Sans préjudice des règles particulières applicables au démarchage de certains produits, ne peuvent pas faire l’objet de démarchage :

  • Les produits dont le risque maximum n’est pas connu au moment de la souscription ou pour lesquels le risque de perte est supérieur au montant de l’apport financier initial, à l’exception :
    • des parts de sociétés civiles de placement immobilier.

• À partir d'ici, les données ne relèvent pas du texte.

Fixpoint tokens (quoted : bool) (word l : list ascii) : list string :=
  match l with
  | [] => emit word
  | a :: l =>
      if quoted then if Ascii.eqb a "'" then emit (a :: word) ++ tokens false [] l else tokens true (a :: word) l
      else if Ascii.eqb a "'" then emit word ++ tokens true [a] l
      else if is_space a then emit word ++ tokens false [] l
      else if is_punctuation a then emit word ++ emit [a] ++ tokens false [] l
      else tokens false (a :: word) l
  end.

Definition words (text : string) : list string := tokens false [] (list_ascii_of_string text).

Fixpoint statements (statement : list string) (l : list string) : list (list string) :=
  match l with
  | [] => match statement with [] => [] | _ => [rev statement] end
  | t :: l => if t =s? ";" then rev statement :: statements [] l else statements (t :: statement) l
  end.

Example statements_ex : statements [] (words "DROP TABLE a; INSERT INTO b VALUES ('x; y', 1);") =
  [["DROP"; "TABLE"; "a"]; ["INSERT"; "INTO"; "b"; "VALUES"; "("; "'x; y'"; ","; "1"; ")"]].
Proof. vm_compute. reflexivity. Qed.

(** ** The catalog *)

Record table := MkTable {
  tbl_name : string;
  tbl_columns : list string;                     (* the definition, as tokens *)
  tbl_indexes : list (string * list string);
  tbl_inserted : list (list string);             (* the rows, as the statements that inserted them *)
}.

Abbreviation catalog := (list table).

(** Tables and indexes share their names. *)
Definition relations (c : catalog) : list string := flat_map (fun t => tbl_name t :: map fst (tbl_indexes t)) c.

Definition has_table (c : catalog) (name : string) : bool := existsb (fun t => tbl_name t =s? name) c.
Definition has_relation (c : catalog) (name : string) : bool := existsb (fun r => r =s? name) (relations c).

(** The tables a definition refers to. *)
Fixpoint references (columns : list string) : list string :=
  match columns with
  | keyword :: (name :: _) as rest => if keyword =s? "REFERENCES" then name :: references rest else references rest
  | _ => []
  end.

Definition update_table (name : string) (f : table -> table) (c : catalog) : catalog :=
  map (fun t => if tbl_name t =s? name then f t else t) c.

Definition undefined_relation : sql_error := PgError "42P01" "".
Definition dependent_objects : sql_error := PgError "2BP01" "".
Definition syntax_error : sql_error := PgError "42601" "".

(** CREATE TABLE IF NOT EXISTS: the tables it refers to have to be there. *)
Definition ddl_create_table (name : string) (columns : list string) : statement catalog unit := fun c =>
  if has_relation c name then (inl tt, c)
  else if forallb (fun r => (r =s? name) || has_table c r) (references columns)
  then (inl tt, c ++ [MkTable name columns [] []])
  else (inr undefined_relation, c).

(** CREATE INDEX IF NOT EXISTS. *)
Definition ddl_create_index (name on : string) (definition : list string) : statement catalog unit := fun c =>
  if has_relation c name then (inl tt, c)
  else if has_table c on
  then (inl tt, update_table on (fun t =>
    MkTable (tbl_name t) (tbl_columns t) (tbl_indexes t ++ [(name, definition)]) (tbl_inserted t)) c)
  else (inr undefined_relation, c).

(** INSERT with ON CONFLICT DO NOTHING: rows that are there stay. *)
Definition ddl_insert (into : string) (rows : list string) : statement catalog unit := fun c =>
  if has_table c into
  then (inl tt, update_table into (fun t =>
    MkTable (tbl_name t) (tbl_columns t) (tbl_indexes t)
      (if bool_decide (rows ∈ tbl_inserted t) then tbl_inserted t else tbl_inserted t ++ [rows])) c)
  else (inr undefined_relation, c).

(** DROP TABLE IF EXISTS, with its indexes and rows; not while another table
    refers to it. *)
Definition ddl_drop_table (name : string) : statement catalog unit := fun c =>
  let others := List.filter (fun t => tbl_name t <>s? name) c in
  if has_table c name && existsb (fun t => existsb (fun r => r =s? name) (references (tbl_columns t))) others
  then (inr dependent_objects, c)
  else (inl tt, others).

Fixpoint after (keywords l : list string) : option (list string) :=
  match keywords, l with
  | [], _ => Some l
  | k :: keywords, t :: l => if t =s? k then after keywords l else None
  | _, [] => None
  end.

(** One statement; the keywords are as the scripts write them. *)
Definition ddl_statement (l : list string) : statement catalog unit := fun c =>
  match after (words "CREATE TABLE IF NOT EXISTS") l with
  | Some (name :: columns) => ddl_create_table name columns c
  | _ =>
  match after (words "CREATE INDEX IF NOT EXISTS") l, after (words "CREATE UNIQUE INDEX IF NOT EXISTS") l with
  | Some (name :: keyword :: on :: definition), _ | _, Some (name :: keyword :: on :: definition) =>
      if keyword =s? "ON" then ddl_create_index name on (l ++ definition) c else (inr syntax_error, c)
  | _, _ =>
  match after (words "INSERT INTO") l with
  | Some (into :: rows) => ddl_insert into rows c
  | _ =>
  match after (words "DROP TABLE IF EXISTS") l with
  | Some [name] => ddl_drop_table name c
  | _ => (inr syntax_error, c)
  end end end end.

Fixpoint ddl_statements (l : list (list string)) : statement catalog unit := fun c =>
  match l with
  | [] => (inl tt, c)
  | s :: l =>
      match ddl_statement s c with
      | (inl _, c') => ddl_statements l c'
      | (inr e, _) => (inr e, c)
      end
  end.

(** A script: all of its statements, or none when one of them fails. *)
Definition ddl_script (text : string) : statement catalog unit := ddl_statements (statements [] (words text)).

(** ** The scripts of the repository *)

Definition repository_migrations : list migration :=
  match loadMigrationsFromFS embedded with Ok ms => ms | Err _ => [] end.

Lemma embedded_loads : loadMigrationsFromFS embedded = Ok repository_migrations.
Proof. vm_compute. reflexivity. Qed.

Example repository_migrations_ex :
  map (fun m => (Mig_Version m, Mig_Name m)) repository_migrations =
    [(1, "init"); (2, "idempotency_keys"); (3, "delivery_foundation"); (4, "courier_ratings")].
Proof. vm_compute. reflexivity. Qed.

(** The tables and indexes they make, on an empty database. *)
Example repository_schema : relations <$> run_ups ddl_script repository_migrations [] =
  Some ["orders"; "idx_orders_customer_created_at"; "order_items"; "idx_order_items_order_id";
        "timeline_events"; "idx_timeline_order_occurred"; "outbox_messages"; "idx_outbox_status_created_at";
        "idempotency_keys"; "idx_idempotency_keys_ttl_at"; "idx_idempotency_keys_status";
        "couriers"; "idx_couriers_vehicle_type_active";
        "courier_zones"; "idx_courier_zones_zone_id"; "idx_courier_zones_courier_priority"; "idx_courier_zones_one_primary";
        "courier_slots"; "idx_courier_slots_unique_start"; "idx_courier_slots_lookup"; "courier_vehicle_capabilities";
        "courier_ratings"; "idx_courier_ratings_courier_created"; "idx_courier_ratings_courier_score"].
Proof. vm_compute. reflexivity. Qed.

#[global] Instance table_eq_dec : EqDecision table.
Proof. solve_decision. Defined.

(** [reversible] is decided by running the scripts. *)
Definition reverses (ms : list migration) (n : nat) : bool :=
  match ms !! n, run_ups ddl_script (take n ms) [] with
  | Some m, Some s =>
      match ddl_script (Mig_UpSQL m) s with
      | (inl _, s') => match ddl_script (Mig_DownSQL m) s' with (inl _, s'') => bool_decide (s'' = s) | _ => false end
      | _ => true
      end
  | _, _ => true
  end.

Lemma reverses_all ms : forallb (reverses ms) (seq 0 (length ms)) = true -> reversible ddl_script [] ms.
Proof.
  intros H n m s s' Hm Hs Hu. rewrite forallb_forall in H. specialize (H n).
  assert (In n (seq 0 (length ms))) as Hin by (apply in_seq; apply lookup_lt_Some in Hm; lia).
  specialize (H Hin). unfold reverses in H. rewrite Hm, Hs, Hu in H.
  destruct (ddl_script (Mig_DownSQL m) s') as [[[]|e] s'']; [|done]. by apply bool_decide_eq_true in H as ->.
Qed.

(** Each down script takes back its up script. *)
Lemma repository_reversible : reversible ddl_script [] repository_migrations.
Proof. apply reverses_all. vm_compute. reflexivity. Qed.

Lemma repository_runs : is_Some (run_ups ddl_script repository_migrations []).
Proof. vm_compute. by eexists. Qed.

Definition fresh_database : migration_db (S := catalog) := MkMigrationDB [] None.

À l’issue d’un délai de deux ans à compter de la promulgation de la loi n° 2003-706 du 1er août 2003 de sécurité financière, seules pourront faire l’objet de démarchage les parts de sociétés civiles de placement immobilier dont les statuts prévoient la limitation de la responsabilité de chaque associé au montant de sa part au capital
    • des produits entrant dans le cadre d’une opération normale de couverture, sous réserve que ces produits soient proposés exclusivement à des personnes morales
  • Les produits non autorisés à la commercialisation sur le territoire français en application de l’article L. 151-2 ;
  • Les produits relevant de l’article L. 214-42 dans sa rédaction antérieure à l’ordonnance n° 2011-915 du 1er août 2011 relative aux OPCVM et à la modernisation du cadre juridique de la gestion d’actifs et de l’article L. 214-169
  • Les instruments financiers qui ne sont pas admis aux négociations sur les marchés réglementés définis aux articles L. 421-4 et L. 422-1 ou sur les marchés étrangers reconnus définis à l’article L. 423-1, à l’exception des parts ou actions d’OPCVM ou de FIA relevant des paragraphes 1,2 et 6 de la sous-section 2, du paragraphe 2 ou du sous-paragraphe 1 du paragraphe 1 de la sous-section 3, ou de la sous-section 4 de la section 2 du chapitre IV du titre Ier du livre II, des titres financiers offerts au public après établissement d’un document d’information dans les conditions du titre Ier du livre IV du présent code, des titres émis par les sociétés de capital-risque mentionnées à l’article 1er-1 de la loi n° 85-695 du 11 juillet 1985 précitée et des produits proposés dans le cadre d’un dispositif relevant du livre III de la troisième partie du code du travail
  • Les bons de caisse.

==> Obligation d’information

En temps utile, avant qu’elle ne soit liée par un contrat, la personne démarchée reçoit des informations fixées par décret en Conseil d’Etat, portant notamment sur :

  • Les conditions de l’offre contractuelle, notamment le prix total effectivement dû par la personne démarchée ou, lorsqu’un prix exact ne peut être indiqué, la base de calcul du prix, permettant à la personne démarchée de vérifier ce dernier, les modalités selon lesquelles sera conclu le contrat, en particulier le lieu et la date de signature de celui-ci
  • L’existence ou l’absence du droit de rétractation, prévu selon les cas, aux articles L. 222-7 à L. 222-12 du code de la consommation ou à l’article L. 341-16 du présent code, ainsi que ses modalités d’exercice
  • La loi applicable aux relations précontractuelles ainsi qu’au contrat, et l’existence de toute clause concernant le choix d’une juridiction.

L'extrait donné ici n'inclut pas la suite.